■ **What you are asked to do**
Report each line of the entries that includes "quote" by copying it.

[Dataset entries]
(* ===== verification/Handlers.v ===== *)
(** The two HTTP handlers of main.go.  [workflowHandler] (lines 122-150)
    starts a Cloud Workflows execution with the caller's token spliced
    into a JSON argument; it never verifies the token.  [api2Handler]
    (lines 153-175) calls [verifyToken], drops its answer, and proxies a
    GET to the api2 service with the token under "auth0-token".  Both run
    in the process monad [M]: the external calls they make go to the
    trace, and the answer goes to the ResponseWriter. *)

From stdpp Require Import base strings gmap list.
From Stdlib Require Import String Ascii ZArith.
From S2P Require Import Prelude GoNet Json Jwks JwtGo Env KeySet Verifier.

Local Open Scope string_scope.
Local Open Scope go_scope.

(** The constants of lines 20-24. *)
Definition Api2Url := "https://fika-api2-nakagome-wsgwmfbvhq-uc.a.run.app".
Definition ProjectId := "kaigofika-poc01".
Definition Location := "us-central1".
Definition workflowName := "fs-workflow-nakagome".

Definition quote := String "034"%char "".

(** [Parent] at line 138. *)
Definition workflow_parent :=
  "projects/" ++ ProjectId ++ "/locations/" ++ Location ++ "/workflows/" ++ workflowName.

(** [Argument] at line 140: the token is concatenated, not JSON-encoded. *)
Definition workflow_argument (auth0Token : string) :=
  "{" ++ quote ++ "auth0-token" ++ quote ++ ":" ++ quote ++ auth0Token ++ quote ++ "}".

■ **Exercise output**
Definition quote := String "034"%char "".
  "{" ++ quote ++ "auth0-token" ++ quote ++ ":" ++ quote ++ auth0Token ++ quote ++ "}".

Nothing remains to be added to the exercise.